Lemma queue_frame_enqueue_one now p src pool rq c v c' d d' :
  enqueue_one now p src pool rq c v d = Ok (c', d') → queue_frame d d'.
Proof.
  intros (_ & _ & _ & _ & Hst & [r Ho])%enqueue_one_spec.
  pose proof (λ A (f : db → A), f_equal f Ho) as Hf.
  constructor; [exact (Hf _ review)|exact (Hf _ domain_tags_table)|exact (Hf _ classification_runs)|
    exact (Hf _ last_run_id)|exact (Hf _ domain_locks)|exact (Hf _ review_tasks)|
    exact (Hf _ last_task_id)|].
  intros k [l Hl] Hs. rewrite Hst. case_decide; [|done].
  rewrite lookup_insert_ne; [done|]. intros <-. congruence.
Qed.

Lemma queue_frame_staging f d :
  (∀ k, staging_domains d !! k = None → f (staging_domains d) !! k = None) →
  queue_frame d (set_staging f d).
Proof. intros H. constructor; simpl; auto. Qed.

Lemma queue_frame_op op d : queue_frame d (run_op op d).2.
Proof.
  pose proof (producers_keep (queue_frame d)
    (λ now v d1 n d2 He Hf, queue_frame_trans _ _ _ Hf (queue_frame_ensure _ _ _ _ _ _ _ He))
    (λ now p src pool rq c v c' d1 d2 _ _ He Hf,
       queue_frame_trans _ _ _ Hf (queue_frame_enqueue_one _ _ _ _ _ _ _ _ _ _ He))
    op d (queue_frame_refl d)) as Hp.
  destruct op; try exact Hp; simpl.
  - apply queue_frame_staging. intros k Hk. by rewrite lookup_update_where, Hk.
  - apply queue_frame_staging. intros k Hk. apply lookup_delete_None. by right.
  - unfold staging_remove. case_bool_decide; [apply queue_frame_refl|].
    apply queue_frame_staging. intros k Hk. rewrite lookup_foldr_delete, Hk. by case_decide.
  - apply queue_frame_staging. intros k Hk. rewrite lookup_alter. case_decide; subst; by rewrite Hk.
  - apply queue_frame_staging. intros k Hk. rewrite lookup_alter. case_decide; subst; by rewrite Hk.
  - apply queue_frame_staging. intros k Hk. by rewrite lookup_update_where, Hk.
Qed.

Lemma queue_op_keeps_database_inv op d : database_inv d → database_inv (run_op op d).2.
Proof.
  intros [? ? ? ? ? ? ? ? Hl]. destruct (queue_inv_op op d) as [Hr Hs]; [by split|].
  destruct (queue_frame_op op d) as [Hrv _ Hrun Hlast Hlk Htk Hlt Hq].
  constructor; rewrite ?Hrv, ?Hrun, ?Hlast, ?Hlk, ?Htk, ?Hlt; auto.
Qed.

(** ** The review, lock and task operations *)

Lemma save_run_triple now c a :
  ∀ d, database_inv d → database_inv (save_classification_run now c a d).2.
Proof.
  intros d. apply (hoare_commit database_inv); [done|].
  eapply hoare_bind; [apply ensure_triple|]. intros n. simpl.
  eapply hoare_bind; [apply hoare_read|]. intros id. simpl.
  eapply hoare_bind; [apply append_run_triple|]. intros []. simpl.
  apply (hoare_bind _ _ _ (λ _, database_inv)); [|intros []; by apply hoare_ret].
  destruct (ra_update_current a).
  - eapply hoare_bind; [apply write_domains_triple|]. intros [].
    eapply hoare_bind; [apply tags_triple|]. intros []. simpl.
    eapply hoare_consequence; [apply review_save_triple|by intros ? [? _]|done].
  - apply hoare_ret. by intros ? [? _].
Qed.

Lemma write_locks_triple t reason now n :
  t = "allow"%string ∨ t = "deny"%string →
  hoare (λ d, database_inv d ∧ is_Some (domains d !! n))
    (_ ← tx_write (set_locks (λ m, <[n := LockRow t reason
           (match m !! n with Some l => lk_created_at l | None => now end) now]> m));
     tx_write (set_staging (delete n)) : dbtx unit)
    (λ _, database_inv).
Proof.
  intros Ht d [[[] Hst ? ? ? ? ? ? Hq] Hn] [] d'. cbv [mbind tx_bind tx_write]. intros [= <-].
  constructor; simpl; try done.
  - constructor; simpl; try done.
    + intros k [? Hk]. apply lookup_delete_Some in Hk as [_ Hk]. eauto.
    + intros k. rewrite lookup_insert. case_decide; [by subst|eauto].
  - by apply map_Forall_delete.
  - by apply map_Forall_insert_2.
  - intros k. rewrite lookup_insert. case_decide; [subst; intros _; apply lookup_delete_eq|].
    intros Hk. apply lookup_delete_None. auto.
Qed.
(** A classification that repeats the latest primary run of its domain
    (with risks in range) is never sent to review by the behavior guard. *)
Theorem repeated_classification_needs_no_review c d id now a :
  let n := _normalize_domain (cl_domain c) in
  n ≠ ""%string →
  percent_ok (cl_privacy_risk c) → percent_ok (cl_security_risk c) → percent_ok (cl_breakage_risk c) →
  latest_primary n d (new_run_row id now n c a) →
  apply_behavior_change_guard c d = c.
Proof.
  intros n Hn Hp Hs Hb Hl. destruct (report_of_latest c d _ Hn Hl) as [rest E].
  assert (bc_requires_review (behavior_change_for_classification c d) = false) as Hr.
  { rewrite E. unfold _compare_snapshots. rewrite repeat_signals by done. simpl. fold n.
    destruct (tags_signal_weak (row_snapshot (new_run_row id now n c a)) (_classification_snapshot c)) as [-> Hle].
    simpl. apply Z.leb_gt. lia. }
  unfold apply_behavior_change_guard. by rewrite Hr.
Qed.
Lemma repeated_classification_needs_no_review_witness :
  let d := (save_classification_run 100 ex_classification (ex_run_args "" "" true) db_empty).2 in
  apply_behavior_change_guard ex_classification d = ex_classification.
Proof.
  intros d.
  assert (classification_runs d = [new_run_row 1 100 "ads.example" ex_classification (ex_run_args "" "" true)])
    as Hr by (vm_compute; reflexivity).
  apply (repeated_classification_needs_no_review ex_classification d 1 100 (ex_run_args "" "" true));
    try (split; vm_compute; discriminate); [by vm_compute|].
  split; [rewrite Hr; left|]. split; [split; vm_compute; reflexivity|].
  intros r'. rewrite Hr. intros ->%list_elem_of_singleton _. by left.
Defined.

(** The score of an unchanged classification need not be zero: the saved tags
    include the category, the compared ones do not. *)
Example unchanged_classification_scores :
  let c := mkClassification "a.com" ALLOW "cdn" "s" "d" "p" ["media"]%string "" ROLE_UNKNOWN 0 0 0 1 false "" 30 "" in
  let d := (save_classification_run 100 c (ex_run_args "" "" true) db_empty).2 in
  bc_score (behavior_change_for_classification c d) = 8.
Proof. vm_compute. reflexivity. Qed.
Lemma capture_written kind ty key w r c g b :
  valid_resource kind ty → str_nonempty key = true →
  server_row srv kind ty key (w_server w) = Some r → written ty key c g b r →
  capture_pihole_snapshot kind ty key w =
    Some (RuleSnapshot key ty (default ""%string c) b (Some (_normalize_groups g))).
Proof.
  intros Hv Hkey Hr (Hk & Ht & Hc & Hb & Hg). rewrite capture_row by done. rewrite Hr. simpl.
  rewrite Hk, Hc, Hb, Hg. unfold str_or. rewrite Hkey.
  destruct Hv as (_ & _ & Hne). by destruct Ht as [->| ->]; rewrite ?Hne.
Qed.

Lemma capture_shape kind ty key w s :
  valid_resource kind ty → str_nonempty key = true → capture_pihole_snapshot kind ty key w = Some s →
  ∃ c b g, s = RuleSnapshot key ty c b (Some (_normalize_groups g)).
Proof using L.
  intros Hv Hkey. rewrite capture_row by done.
  destruct (server_row srv kind ty key (w_server w)) as [r|] eqn:Er; [|done]. simpl. intros [= <-].
  assert (rm_key r = key) as Hrk.
  { unfold server_row in Er. destruct (ph_rows _ _ _) as [rows|]; [|done].
    apply fmap_Some in Er as ([i r'] & Hf & ->). apply list_find_Some in Hf as (_ & Hk & _). done. }
  exists (rm_comment r), (rm_enabled r), (rm_groups r). unfold str_or. rewrite Hrk, Hkey.
  destruct Hv as (_ & _ & Hne). by destruct (law_rows_type srv _ _ _ _ _ Er) as [->| ->]; rewrite ?Hne.
Qed.

Lemma text_or_none_default s : default ""%string (text_or_none s) = s.
Proof. unfold text_or_none. by destruct s. Qed.

Lemma snapshot_matches_refl s : _snapshot_matches (Some s) (Some s) = true.
Proof.
  unfold _snapshot_matches. rewrite !String.eqb_refl, eqb_reflx. simpl.
  destruct (ss_groups s); [|done]. by apply bool_decide_eq_true_2.
Qed.
End RollbackFacts.

(** * Changes and their reversal *)

Inductive change :=
  | ChAdd (comment : string) (groups : option (list Z)) (enabled : bool)
  | ChUpdate (comment : string) (groups : list Z) (enabled : bool)
  | ChDelete.
(* ===== verification/Policy.v ===== *)
(** The policy of [pihole_manager/workers.py]: when a classification leads to
    an automatic change ([resolve_automatic_decision]), and the whole handling
    of one classification ([Classifier._handle_classification]): review tasks,
    lock conflicts, simulation, the change itself, the saved run. *)
From stdpp Require Import base gmap strings list.
From Stdlib Require Import Ascii QArith Lqa.
From S2P Require Import Prelude Json Models Database Queue ReviewDb Behavior PiHole.
Open Scope Z_scope.

(** * Decisions *)

Record AutomaticActionDecision := mkDecision {
  ad_action : option Policy;
  ad_review_reason : string
}.

Definition apply_manual_tag_override (c : Classification) (d : db) : Classification :=
  match manual_tags (cl_domain c) d with [] => c | override => replace_tags c override end.

Definition tag_policy (opts : LLMOptions) (tag : string) : string :=
  default (policy_value MANUAL_REVIEW) (lm_tag_policies opts !! tag).

Definition known_tag_policy (p : string) : bool :=
  String.eqb p (policy_value ALLOW) || String.eqb p (policy_value DENY) ||
  String.eqb p (policy_value MANUAL_REVIEW).

(** [sorted(policies_by_tag.items())] compares the tags, which are distinct. *)
Definition mapping_text (opts : LLMOptions) (tags : list string) : string :=
  str_join ", " ((λ t, t +:+ "=" +:+ tag_policy opts t)%string <$> sort_by str_leb tags).

Definition resolve_automatic_decision (c : Classification) (evidence_count : Z) (opts : LLMOptions)
    : AutomaticActionDecision :=
  let mode := default MODE_HYBRID (AutomationMode_of_value (lm_automation_mode opts)) in
  if bool_decide (mode = MODE_MANUAL) then mkDecision None ""
  else if cl_needs_review c
  then mkDecision None (str_or (cl_review_reason c) "The model marked the result for manual review.")
  else if qltb (cl_confidence c) (lm_auto_action_min_confidence opts) then mkDecision None ""
  else if bool_decide (cl_service_role c = ROLE_CORE ∨ cl_service_role c = ROLE_SHARED)
  then mkDecision None "Core or shared service infrastructure must be reviewed manually."
  else if 50 <=? cl_breakage_risk c
  then mkDecision None "Breakage risk is too high for an automatic Pi-hole change."
  else
    let tags := tags_or_category c in
    let invalid_tags := filter (λ t, known_tag_policy (tag_policy opts t) = false) tags in
    if negb (bool_decide (invalid_tags = []))
    then mkDecision None ("Invalid default policy for tag(s): " +:+ str_join ", " (sort_by str_leb invalid_tags))
    else
      let manual_review_tags := filter (λ t, tag_policy opts t = policy_value MANUAL_REVIEW) tags in
      if negb (bool_decide (manual_review_tags = []))
      then mkDecision None ("Manual review is required by tag policy: " +:+
                              str_join ", " (sort_by str_leb manual_review_tags))
      else
        match fromkeys (tag_policy opts <$> tags) with
        | [p] =>
            match Policy_of_value p with
            | None => mkDecision None ""
            | Some tag_policy =>
                if lm_require_research_for_auto_action opts && (evidence_count <=? 0)
                then mkDecision None ("No decision-relevant structured evidence is available for an automatic " +:+
                                        "Pi-hole change.")%string
                else if bool_decide (mode = MODE_AUTO) then mkDecision (Some tag_policy) ""
                else if bool_decide (cl_policy c = tag_policy) then mkDecision (Some tag_policy) ""
                else mkDecision None "The model recommendation does not match the configured tag policy."
            end
        | _ => mkDecision None ("Tag policies conflict and no automatic action is safe: " +:+ mapping_text opts tags)
        end.

(** [x or y] on integers *)
Definition int_or (x y : Z) : Z := if x =? 0 then y else x.

Definition _configured_recheck_days (c : Classification) (opts : LLMOptions) : Z :=
  let suggested := Z.max 1 (int_or (cl_recheck_after_days c) (lm_default_recheck_days opts)) in
  match omap (λ t, lm_tag_recheck_days opts !! t) (tags_or_category c) with
  | [] => suggested
  | x :: xs => Z.min suggested (Z.max 1 (foldr Z.min x xs))
  end.

Definition _review_priority (c : Classification) : ReviewPriority :=
  if 80 <=? cl_security_risk c then PRIO_CRITICAL
  else if (70 <=? cl_breakage_risk c) || bool_decide (cl_service_role c = ROLE_CORE) then PRIO_HIGH
  else if qltb (cl_confidence c) (1 # 2) then PRIO_HIGH
  else PRIO_NORMAL.

(** * Handling one classification *)

Record ClassificationRunContext := mkRunContext {
  cx_analysis_run_id : string;
  cx_pool_id : string;
  cx_pool_mode : string;
  cx_provider_id : string;
  cx_model : string;
  cx_profile : string;
  cx_prompt_hash : string;
  cx_is_primary : bool;
  cx_latency_ms : Z;
  cx_usage : ProviderUsage
}.

(** The first [replace] of [_handle_classification]. *)
Definition prepare_classification (opts : LLMOptions) (queue_source : string) (c : Classification)
    : Classification :=
  let manual_review_requested := str_startswith queue_source "manual_" in
  replace_recheck
    (replace_review c (cl_needs_review c || manual_review_requested)
       (str_or (cl_review_reason c)
          (if manual_review_requested then "Manually queued for review." else "")))
    (_configured_recheck_days c opts).

Definition action_name (p : Policy) : string :=
  if bool_decide (p = ALLOW) then "whitelist" else "blacklist".

Section Handle.
Context {srv : Type} `{PiHoleServer srv}.
Context (now : Z) (opts : LLMOptions).

Definition in_db {A} (m : dbprog A) : wprog srv A := λ w,
  let '(r, d) := m (w_db w) in (r, set_db d w).

Definition notify (message : string) : wprog srv unit := λ w, (Ok tt, add_notice message w).

Definition task (domain reason : string) (priority : ReviewPriority) (source : string) : wprog srv unit :=
  _ ← in_db (create_review_task now domain reason priority source); mret tt.
(** * Without cancellation *)

(** Nobody sets the token. *)
Definition never_cancelled (env : Type) `{ProviderCalls env} : Prop :=
  (∀ e, (cancel_requested e).1 = false) ∧ ∀ pool c batch e, (classify pool c batch e).1 ≠ Err CallCancelled.

Section Uncancelled.
Context {env : Type} `{ProviderCalls env} (Hnc : never_cancelled env).
Context (completion : list nat → list nat).
Context (o : dispatch_options) (pool : AnalysisPoolOptions).
Implicit Types s : dstate env.

Lemma poll_ok s : ∃ s', raise_if_cancelled s = (Ok tt, s').
Proof using Hnc.
  unfold raise_if_cancelled. pose proof (proj1 Hnc (ds_env s)) as Hc.
  destruct (cancel_requested (ds_env s)) as [[] e]; [done|eauto].
Qed.

Lemma poll_succeeds : prog_succeeds (λ _, True) (raise_if_cancelled (env := env)).
Proof using Hnc. intros s. destruct (poll_ok s) as [s' ->]. by exists tt, s'. Qed.

Lemma execute_batches_uncancelled fuel pool_id c batches t s :
  (execute_batches fuel pool_id c batches t s).1 ≠ LoopCancelled.
Proof using Hnc.
  revert batches t s. induction fuel as [|fuel IH]; intros batches t s; [done|].
  cbn [execute_batches]. destruct batches as [|b rest]; [done|].
  destruct (poll_ok s) as [s1 ->].
  pose proof (proj2 Hnc pool_id c b (ds_env s1)) as Hcall.
  destruct (classify pool_id c b (ds_env s1)) as [[r|[|x]] e]; [|done|].
  - destruct (poll_ok (set_env e s1)) as [s2 ->]. apply IH.
  - destruct (px_kind x); try done. destruct (Nat.leb _ _); [done|]. apply IH.
Qed.

(** The loop ends within its fuel, and a provider is abandoned only on a token. *)
Lemma execute_provider_uncancelled c domains b s : (_execute_provider o pool c domains b s).1 ≠ ExecCancelled.
Proof using Hnc.
  unfold _execute_provider. destruct (poll_ok s) as [s1 ->].
  destruct (py_index _ _) as [profile|]; [|done].
  destruct (_provider_batches _ _ _ _ _) as [batches|e] eqn:Eb; [|done].
  apply cut_batches_spec in Eb as [Hc Hall]; [|done].
  assert (Forall (λ b, b ≠ []) batches) as Hne by (eapply Forall_impl; [exact Hall|]; by intros x [? _]).
  pose proof (execute_batches_uncancelled (S (2 * length domains)) (ap_pool_id pool) c batches totals_zero s1) as H1.
  pose proof (execute_batches_fuel (S (2 * length domains)) (ap_pool_id pool) c batches totals_zero s1 Hne) as H2.
  pose proof (budget_bound batches) as Hbud. rewrite Hc in Hbud. specialize (H2 ltac:(lia)).
  destruct (execute_batches _ _ _ _ _ _) as [[t| |t rest e|] s2]; simpl in *; try done.
  by destruct (tt_classifications t).
Qed.

Lemma run_provider_succeeds c domains b : prog_succeeds (λ r, r ≠ ExecCancelled) (run_provider o pool c domains b).
Proof using Hnc.
  intros s. unfold run_provider. pose proof (execute_provider_uncancelled c domains b s) as Hx.
  destruct (_execute_provider _ _ _ _ _ _) as [r s']. eauto.
Qed.

Lemma submit_all_succeeds poll b jobs :
  prog_succeeds (Forall (λ d, d.2 ≠ ExecCancelled)) (submit_all o pool poll b jobs).
Proof using Hnc.
  induction jobs as [|[c ds] jobs IH]; simpl; [apply succeeds_ret; constructor|].
  apply (succeeds_bind (λ _, True)); [destruct poll; [apply poll_succeeds|by apply succeeds_ret]|]. intros _ _.
  eapply succeeds_bind; [apply run_provider_succeeds|]. intros r Hr.
  eapply succeeds_bind; [exact IH|]. intros done Hd. apply succeeds_ret. by constructor.
Qed.

Lemma collect_succeeds done acc :
  Forall (λ d, d.2 ≠ ExecCancelled) done → prog_succeeds (λ _, True) (collect (env := env) done acc).
Proof using Hnc.
  intros Hd. revert acc. induction Hd as [|[c r] done Hr _ IH]; intros acc; simpl; [by apply succeeds_ret|].
  eapply succeeds_bind; [apply poll_succeeds|]. intros _ _.
  destruct r as [r| |r failed e|e]; [apply IH|done|..]; (eapply succeeds_bind; [apply succeeds_read|]); intros err _; apply IH.
Qed.

Lemma completion_Forall {A} (P : A → Prop) l :
  Forall P l → Forall P (in_completion_order completion l).
Proof.
  rewrite !Forall_forall. intros Hl x (i & _ & Hx)%list_elem_of_omap. apply Hl. by eapply list_elem_of_lookup_2.
Qed.
(** What skipping the protected domains leaves. *)
Lemma drop_locked_spec ds s :
  (∀ d, d ∈ ds → _normalize_domain d = d) →
  let '(unlocked, s') := drop_locked ds s in
  (∀ k, k ∈ unlocked ↔ k ∈ ds ∧ get_domain_lock k (w_db (cs_world s)) = None) ∧
  (∀ k, queue_of s' !! k = if decide (k ∈ ds ∧ get_domain_lock k (w_db (cs_world s)) ≠ None) then None
                           else queue_of s !! k) ∧
  domain_locks (w_db (cs_world s')) = domain_locks (w_db (cs_world s)) ∧
  classification_runs (w_db (cs_world s')) = classification_runs (w_db (cs_world s)).
Proof.
  unfold drop_locked. induction ds as [|d ds IH] using rev_ind; intros Hn.
  { split_and!; [|intros k; rewrite decide_False; [done|by intros [?%not_elem_of_nil _]]|done|done].
    intros k. split; [by intros ?%not_elem_of_nil|by intros [?%not_elem_of_nil _]]. }
  rewrite foldl_app. cbn [foldl].
  specialize (IH (λ x Hx, Hn x (proj2 (elem_of_app _ _ _) (or_introl Hx)))).
  destruct (foldl _ ([], s) ds) as [unlocked s1]. destruct IH as (H1 & H2 & H3 & H4).
  assert (_normalize_domain d = d) as Hd by (apply Hn, elem_of_app; right; left).
  assert (∀ x, get_domain_lock x (w_db (cs_world s1)) = get_domain_lock x (w_db (cs_world s))) as Hlock
    by (intros x; unfold get_domain_lock; by rewrite H3).
  rewrite Hlock. destruct (get_domain_lock d (w_db (cs_world s))) as [l|] eqn:El.
  - split_and!; try done.
    + intros k. rewrite elem_of_app, list_elem_of_singleton, H1. split; [tauto|].
      intros [[?| ->] ?]; [done|congruence].
    + intros k. assert (queue_of (in_queue (staging_ack d) s1) = delete d (queue_of s1)) as ->
        by (unfold staging_ack; by rewrite Hd).
      destruct (decide (k = d)) as [->|Hne].
      * rewrite lookup_delete_eq, decide_True; [done|]. split; [apply elem_of_app; right; left|congruence].
      * rewrite lookup_delete_ne, H2 by done.
        apply decide_ext. rewrite elem_of_app, list_elem_of_singleton. tauto.
  - split_and!; try done.
    + intros k. rewrite !elem_of_app, !list_elem_of_singleton, H1. split; [|tauto]. intros [[? ?]| ->]; tauto.
    + intros k. rewrite H2. apply decide_ext. rewrite elem_of_app, list_elem_of_singleton.
      split; [tauto|]. intros [[?| ->] ?]; tauto.
Qed.
End Release.

(** * What was completed was recorded *)

Section Records.
Context {srv env : Type} `{PiHoleServer srv} `{ProviderCalls env}.
Context (completion : list nat → list nat) (stop_is_set : env → bool).
Context (build_dossiers : list string → env → result dispatch_exn (string → Z) * env).
Context (prompt_fingerprint : PromptProfileOptions → string).
Implicit Types s : cstate srv env.
(* ===== verification/Decisions.v ===== *)
(** Human review decisions: the application service of
    [pihole_manager/application/review_decisions.py] over its ports, the wiring
    of [review_decisions.py], and the preferences table of
    [review_preferences.py].

    The service is written against a record of operations, as in the code; the
    wiring instantiates them with the Pi-hole operations, the queue, the reviews
    and the preferences, which live in a database of their own. *)
From stdpp Require Import base gmap strings list.
From Stdlib Require Import QArith.
From S2P Require Import Prelude Models Database Queue ReviewDb Behavior PiHole Policy.
Open Scope Z_scope.

(** * Preferences *)

Record preference_row := PreferenceRow {
  vp_never_ask : bool;
  vp_postponed_until : option Z;
  vp_last_decision : string;
  vp_updated_at : Z
}.

(** The dictionary the functions return: the domain and the other columns. *)
Abbreviation preference := (string * preference_row)%type.
Abbreviation preferences := (gmap string preference_row).

(** The file of preferences: its rows, and whether its schema is supported. *)
Record preference_db := PreferenceDb { pd_rows : preferences; pd_supported : bool }.

Definition newer_schema : exn := RuntimeError "The review-preference database was created by a newer application version.".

════

● **What is required**
After locating the line that contains "(λ now p src", please copy exactly every line from the start of the records through it, and nothing else.

● **Task output**
Lemma queue_frame_enqueue_one now p src pool rq c v c' d d' :
  enqueue_one now p src pool rq c v d = Ok (c', d') → queue_frame d d'.
Proof.
  intros (_ & _ & _ & _ & Hst & [r Ho])%enqueue_one_spec.
  pose proof (λ A (f : db → A), f_equal f Ho) as Hf.
  constructor; [exact (Hf _ review)|exact (Hf _ domain_tags_table)|exact (Hf _ classification_runs)|
    exact (Hf _ last_run_id)|exact (Hf _ domain_locks)|exact (Hf _ review_tasks)|
    exact (Hf _ last_task_id)|].
  intros k [l Hl] Hs. rewrite Hst. case_decide; [|done].
  rewrite lookup_insert_ne; [done|]. intros <-. congruence.
Qed.

Lemma queue_frame_staging f d :
  (∀ k, staging_domains d !! k = None → f (staging_domains d) !! k = None) →
  queue_frame d (set_staging f d).
Proof. intros H. constructor; simpl; auto. Qed.

Lemma queue_frame_op op d : queue_frame d (run_op op d).2.
Proof.
  pose proof (producers_keep (queue_frame d)
    (λ now v d1 n d2 He Hf, queue_frame_trans _ _ _ Hf (queue_frame_ensure _ _ _ _ _ _ _ He))
    (λ now p src pool rq c v c' d1 d2 _ _ He Hf,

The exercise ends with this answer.